Congress and the power to declare war


As Congress considers authorizing punitive strikes against Syria, it can say yes, it can say no, but it better say something or it will forfeit its claim to war powers.

Most of the time since the passage of the 1973 War Powers Act, Congress has largely punted when presidents undertook major military operations. Members preferred to sit back, applauding successes and criticizing setbacks. Lawmakers complained about not being consulted, then voted for “support for the troops,” but they rarely reconciled their differences before sending a law to the White House. No wonder most presidents have largely ignored Congress and its War Powers Act.

There are strong arguments in favor of military action related to American credibility and revulsion against Syria’s apparent use of chemical weapons on innocent civilians. There are also strong arguments against using force without the blessing of some international organization and in such a limited, symbolic way that is deliberately not intended to affect the outcome of the conflict in Syria.


Rather than viewing this debate as a chance to score political points, Congress should seize it as an opportunity to craft a broader policy on Syria.

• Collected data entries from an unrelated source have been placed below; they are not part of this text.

(* ===== verification/IdemStore.v ===== *)
(** * Idempotency: the durable store and the locking flow
    (idempotency/gorm_store.go, idempotency/locker.go, idempotency/middleware.go)

    The table of [GormStore] as a map from key hash to row, with the effect
    of each SQL statement; [Reserve] as the statements it runs; and
    [serveLocked] as a process that takes one statement at a time, so any
    number of requests on any number of replicas interleave.  The clock is
    shared and never goes back. *)

From S2P Require Import Prelude GoStrings IdemMemory.

(** ** The table *)

Inductive row_status : Type := rowPending | rowDone.
#[export] Instance row_status_eq_dec : EqDecision row_status.
Proof. solve_decision. Defined.

(** [created_at] and [updated_at] are not read by the store. *)
Record row := mkRow {
  row_state : row_status; row_code : Z; row_content_type : string; row_body : string;
  row_token : string; row_expires : Z
}.
#[export] Instance row_eq_dec : EqDecision row.
Proof. solve_decision. Defined.

Abbreviation table := (gmap string row).

Definition stored (r : row) : Stored := mkStored (row_code r) (row_body r) (row_content_type r) (row_expires r).

(** [GormStore.Get]. *)
Definition gorm_Get (now : Z) (key : string) (t : table) : option Stored :=
  r ← t !! key;
  if bool_decide (row_state r = rowDone) && (now <? row_expires r) then Some (stored r) else None.

(** [GormStore.Put]: the upsert. *)
Definition gorm_Put (key : string) (v : Stored) (t : table) : table :=
  <[key := mkRow rowDone (sStatusCode v) (sContentType v) (sBody v) "" (sExpiresAt v)]> t.

(** The [INSERT ... ON CONFLICT DO UPDATE ... WHERE expires_at <= now] of
    [Reserve]: whether a row came back, and the table. *)
Definition claim (now : Z) (key token : string) (lease : Z) (t : table) : bool * table :=
  let fresh := mkRow rowPending 0 "" "" token (now + lease) in
  match t !! key with
  | None => (true, <[key := fresh]> t)
  | Some r => if row_expires r <=? now then (true, <[key := fresh]> t) else (false, t)
  end.

(** What the [SELECT] after a lost claim decides, with the instant of the
    claim: a replay, in flight, or try again. *)
Inductive lookup_answer : Type := AnswerReplay (s : Stored) | AnswerInFlight | AnswerRetry.

Definition lookup_row (now : Z) (key : string) (t : table) : lookup_answer :=
  match t !! key with
  | None => AnswerRetry
  | Some r =>
      if bool_decide (row_state r = rowDone) && (now <? row_expires r) then AnswerReplay (stored r)
      else if bool_decide (row_state r = rowPending) && (now <? row_expires r) then AnswerInFlight
      else AnswerRetry
  end.

Definition gorm_Release (key token : string) (t : table) : table :=
  match t !! key with
  | Some r => if bool_decide (row_state r = rowPending) && String.eqb (row_token r) token
              then delete key t else t
  | None => t
  end.

(** The rows removed and the table left. *)
Definition gorm_Cleanup (now : Z) (t : table) : Z * table :=
  let kept := filter (fun p : string * row => now < row_expires p.2) t in
  (Z.of_nat (size t) - Z.of_nat (size kept), kept).

Definition DefaultLockTimeout : Z := 60 * 1000000000.
Definition lease_or_default (lease : Z) : Z := if lease <=? 0 then DefaultLockTimeout else lease.

(** [Reservation]: acquired with a token, a replay, or in flight. *)
Inductive reservation : Type :=
| Acquired (token : string) (expires : Z)
| Replay (s : Stored)
| InFlight.

(** [Reserve] with no other statement in between: the loop runs at most
    three times; [toks] are the tokens drawn, the instants do not advance. *)
Fixpoint reserve_loop (tries : nat) (now : Z) (key : string) (lease : Z) (toks : list string) (t : table) :
    reservation * table :=
  match tries, toks with
  | S tries, token :: toks =>
      match claim now key token lease t with
      | (true, t) => (Acquired token (now + lease), t)
      | (false, t) =>
          match lookup_row now key t with
          | AnswerReplay s => (Replay s, t)
          | AnswerInFlight => (InFlight, t)
          | AnswerRetry => reserve_loop tries now key lease toks t
          end
      end
  | _, _ => (InFlight, t)
  end.
Definition Reserve (now : Z) (key : string) (lease : Z) (toks : list string) (t : table) : reservation * table :=
  reserve_loop 3 now key (lease_or_default lease) toks t.

(** ** The requests as processes *)

Record config := mkConfig {
  cfg_lease : Z;
  cfg_ttl : Z;
  cfg_wait : Z;
  cfg_cache : Z -> bool
}.

(** How a request ends. *)
Inductive outcome : Type :=
| EndReplay (s : Stored)
| EndConflict
| EndUnavailable
| EndCancelled
| EndFailed
| EndResponse (status : Z) (body contentType : string).

(** Where a request is in [serveLocked].  [waiting] is the polling deadline
    once it waits for the request in flight. *)
Inductive proc : Type :=
| AtClaim (tries : nat) (waiting : option Z)
| AtLookup (tries : nat) (waiting : option Z) (claimed_at : Z)
| AtInFlight (waiting : option Z)
| AtHandler (token : string) (expires : Z)
| AtPut (token : string) (expires : Z) (status : Z) (body contentType : string)
| AtRelease (token : string) (o : outcome)
| AtEnd (o : outcome).

Record system := mkSystem {
  sys_now : Z;
  sys_table : table;
  sys_procs : gmap nat (string * proc);
  sys_tokens : gset string
}.

Definition set_proc (i : nat) (key : string) (p : proc) (s : system) : system :=
  mkSystem (sys_now s) (sys_table s) (<[i := (key, p)]> (sys_procs s)) (sys_tokens s).
Definition set_table (t : table) (s : system) : system :=
  mkSystem (sys_now s) t (sys_procs s) (sys_tokens s).
Definition use_token (token : string) (s : system) : system :=
  mkSystem (sys_now s) (sys_table s) (sys_procs s) ({[token]} ∪ sys_tokens s).

(** Another round of the loop of [Reserve], or its [Reservation{}] when the
    rounds are over. *)
Definition after_lookup (tries : nat) (waiting : option Z) (a : lookup_answer) : proc :=
  match a with
  | AnswerReplay s => AtEnd (EndReplay s)
  | AnswerInFlight => AtInFlight waiting
  | AnswerRetry => match tries with O => AtInFlight waiting | S _ => AtClaim tries waiting end
  end.

Section system.
Context (cfg : config).
Let lease := lease_or_default (cfg_lease cfg).

(** One statement of one request, a clock tick, a cleanup, or a new request.
    [timely] restricts to the runs where a handler stores its response
    before its lease ends. *)
Inductive step (timely : bool) : system -> system -> Prop :=
| step_tick s dt : 0 <= dt ->
    step timely s (mkSystem (sys_now s + dt) (sys_table s) (sys_procs s) (sys_tokens s))
| step_cleanup s : step timely s (set_table (gorm_Cleanup (sys_now s) (sys_table s)).2 s)
| step_request s i key :
    sys_procs s !! i = None -> step timely s (set_proc i key (AtClaim 3 None) s)
| step_claim s i key n w token :
    sys_procs s !! i = Some (key, AtClaim (S n) w) -> token ∉ sys_tokens s ->
    step timely s
      (let '(won, t) := claim (sys_now s) key token lease (sys_table s) in
       set_proc i key (if won then AtHandler token (sys_now s + lease) else AtLookup n w (sys_now s))
         (use_token token (set_table t s)))
| step_lookup s i key n w at_ :
    sys_procs s !! i = Some (key, AtLookup n w at_) ->
    step timely s (set_proc i key (after_lookup n w (lookup_row at_ key (sys_table s))) s)
| step_store_error s i key n w p :
    sys_procs s !! i = Some (key, p) -> (p = AtClaim n w \/ exists a, p = AtLookup n w a) ->
    step timely s (set_proc i key (AtEnd EndUnavailable) s)
| step_wait s i key w deadline :
    sys_procs s !! i = Some (key, AtInFlight w) -> 0 < cfg_wait cfg ->
    deadline = default (sys_now s + cfg_wait cfg) w -> sys_now s < deadline ->
    step timely s (set_proc i key (AtClaim 3 (Some deadline)) s)
| step_cancel s i key w :
    sys_procs s !! i = Some (key, AtInFlight w) -> 0 < cfg_wait cfg ->
    step timely s (set_proc i key (AtEnd EndCancelled) s)
| step_conflict s i key w :
    sys_procs s !! i = Some (key, AtInFlight w) ->
    (cfg_wait cfg <= 0 \/ exists d, w = Some d /\ d <= sys_now s) ->
    step timely s (set_proc i key (AtEnd EndConflict) s)
| step_handler_fails s i key token e :
    sys_procs s !! i = Some (key, AtHandler token e) ->
    step timely s (set_proc i key (AtRelease token EndFailed) s)
| step_handler_done s i key token e status body ctype :
    sys_procs s !! i = Some (key, AtHandler token e) ->
    step timely s (set_proc i key
      (if cfg_cache cfg status then AtPut token e status body ctype
       else AtRelease token (EndResponse status body ctype)) s)
| step_put s i key token e status body ctype :
    sys_procs s !! i = Some (key, AtPut token e status body ctype) ->
    (timely = true -> sys_now s < e) ->
    step timely s (set_proc i key (AtEnd (EndResponse status body ctype))
      (set_table (gorm_Put key (mkStored status body ctype (sys_now s + cfg_ttl cfg)) (sys_table s)) s))
| step_put_error s i key token e status body ctype :
    sys_procs s !! i = Some (key, AtPut token e status body ctype) ->
    step timely s (set_proc i key (AtEnd (EndResponse status body ctype)) s)
| step_release s i key token o :
    sys_procs s !! i = Some (key, AtRelease token o) ->
    step timely s (set_proc i key (AtEnd o) (set_table (gorm_Release key token (sys_table s)) s))
| step_release_error s i key token o :
    sys_procs s !! i = Some (key, AtRelease token o) -> step timely s (set_proc i key (AtEnd o) s).

End system.

Definition empty_system : system := mkSystem 0 ∅ ∅ ∅.

(** The token and lease end of a request that runs its handler or is about
    to store its response. *)
Definition holds (p : proc) : option (string * Z) :=
  match p with
  | AtHandler token e | AtPut token e _ _ _ => Some (token, e)
  | _ => None
  end.

(** ** Lemmas on the statements *)

(** The token of a request that holds its key or is about to release it. *)
Definition owns (p : proc) : option string :=
  match p with
  | AtHandler token _ | AtPut token _ _ _ _ | AtRelease token _ => Some token
  | _ => None
  end.

Lemma holds_owns p token e : holds p = Some (token, e) -> owns p = Some token.
Proof. by destruct p; cbn; intros [= -> ->]. Qed.

Definition live_row (now : Z) (r : row) : Prop := now < row_expires r.

(** No statement but a claim on a free key, a put or the owner's release
    touches a live row. *)
Lemma claim_live now key token lease t k r :
  t !! k = Some r -> live_row now r -> (claim now key token lease t).2 !! k = Some r /\
  (k = key -> (claim now key token lease t).1 = false).
Proof.
  unfold claim, live_row. intros Hk Hl. destruct (decide (k = key)) as [->|Hne].
  - rewrite Hk. destruct (Z.leb_spec (row_expires r) now); [lia|]. done.
  - split; [|done]. destruct (t !! key) as [r'|]; [destruct (_ <=? _)|]; cbn; by rewrite ?lookup_insert_ne by done.
Qed.

Lemma claim_won now key token lease t :
  (claim now key token lease t).1 = true ->
  (claim now key token lease t).2 !! key = Some (mkRow rowPending 0 "" "" token (now + lease)) /\
  forall r, t !! key = Some r -> row_expires r <= now.
Proof.
  unfold claim. destruct (t !! key) as [r|] eqn:E; [destruct (Z.leb_spec (row_expires r) now); [|done]|];
    cbn; intros _; rewrite lookup_insert_eq; (split; [done|]); naive_solver.
Qed.

Lemma claim_other now key token lease t k :
  k <> key -> (claim now key token lease t).2 !! k = t !! k.
Proof.
  intros Hk. unfold claim. destruct (t !! key) as [r|]; [destruct (_ <=? _)|]; cbn;
    by rewrite ?lookup_insert_ne by done.
Qed.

Decide how to respond to the chemical attacks, presumably with authorization for a limited reprisal raid. Decide what to do for the 2 million refugees who have fled the country. Decide what kind of military aid and training to give which opposition factions. Give the president a consensus policy bill and pressure him to carry it out.

Chances are that a majority in Congress do not want a large-scale U.S. military intervention, at least under current circumstances. Even the strongest hawks say they oppose U.S. “boots on the ground.” OK. Write those limitations into the law and insist that the president follow them. Vote the money for aid to our allies. And accept responsibility for the consequences.

U.S. history provides a broad menu of options for dealing with presidential requests for an authorization of force.

In five conflicts, Congress voted to declare war. That formula hasn’t been followed since World War II, however, because lawmakers didn’t want to trigger the vast array of domestic laws — giving the president enormous control over the economy and calling into question the validity of contracts and insurance — that come into force when the “W-word” is used.

On 16 other occasions, Congress authorized the use of force but didn’t formally declare war. On at least six recent occasions, Congress took votes but never sent laws to the president supporting or opposing major military operations — in Grenada, Panama, Somalia, Haiti, Bosnia and Kosovo.

On several occasions, Congress was asked to approve military actions and refused. In 1812, lawmakers defeated a bill sought by President James Madison to occupy and establish a government in eastern Florida. President James Buchanan twice — in 1858 and 1859 — asked Congress for the authority to send troops into northern Mexico and establish a protectorate there because of widespread civil conflict and atrocities against Americans. He never sent the troops because the Senate first defeated such a bill and then failed to act on his second request.


In 1917, President Woodrow Wilson asked for authority to arm merchant ships to deal with unrestricted submarine warfare by Germany, and a small group of senators successfully filibustered the bill. Three weeks later, the Senate for the first time adopted a rule allowing two-thirds of the members to cut off debate and, soon after, declared war on Germany.

Congress also has specifically banned certain military operations favored by the president. Lawmakers prohibited sending U.S. ground troops into Laos or Thailand in 1969. They banned aid or military activities in Angola in 1976 and in Nicaragua in the 1980s.

Sometimes Congress has set conditions on military involvement. In 1898, Congress declared war against Spain to liberate Cuba, but it ruled out annexation of the island — largely because U.S. sugar interests didn’t want the competition. In 1983, Congress approved U.S. participation in a U.N. peacekeeping operation in Lebanon, but it insisted that the mission be defensive and not take sides in the Lebanese civil war. In 2001, Congress rejected the blank-check language to fight terrorism proposed by the Bush administration and limited the authorization of force to only those connected to the 9/11 attacks.

If lawmakers really care about Congress’ war powers under the Constitution, they should step up to the plate now.

Charles A. Stevenson teaches at the Nitze School of Advanced International Studies at Johns Hopkins University and is the author of “Congress at War: The Politics of Conflict since 1789.”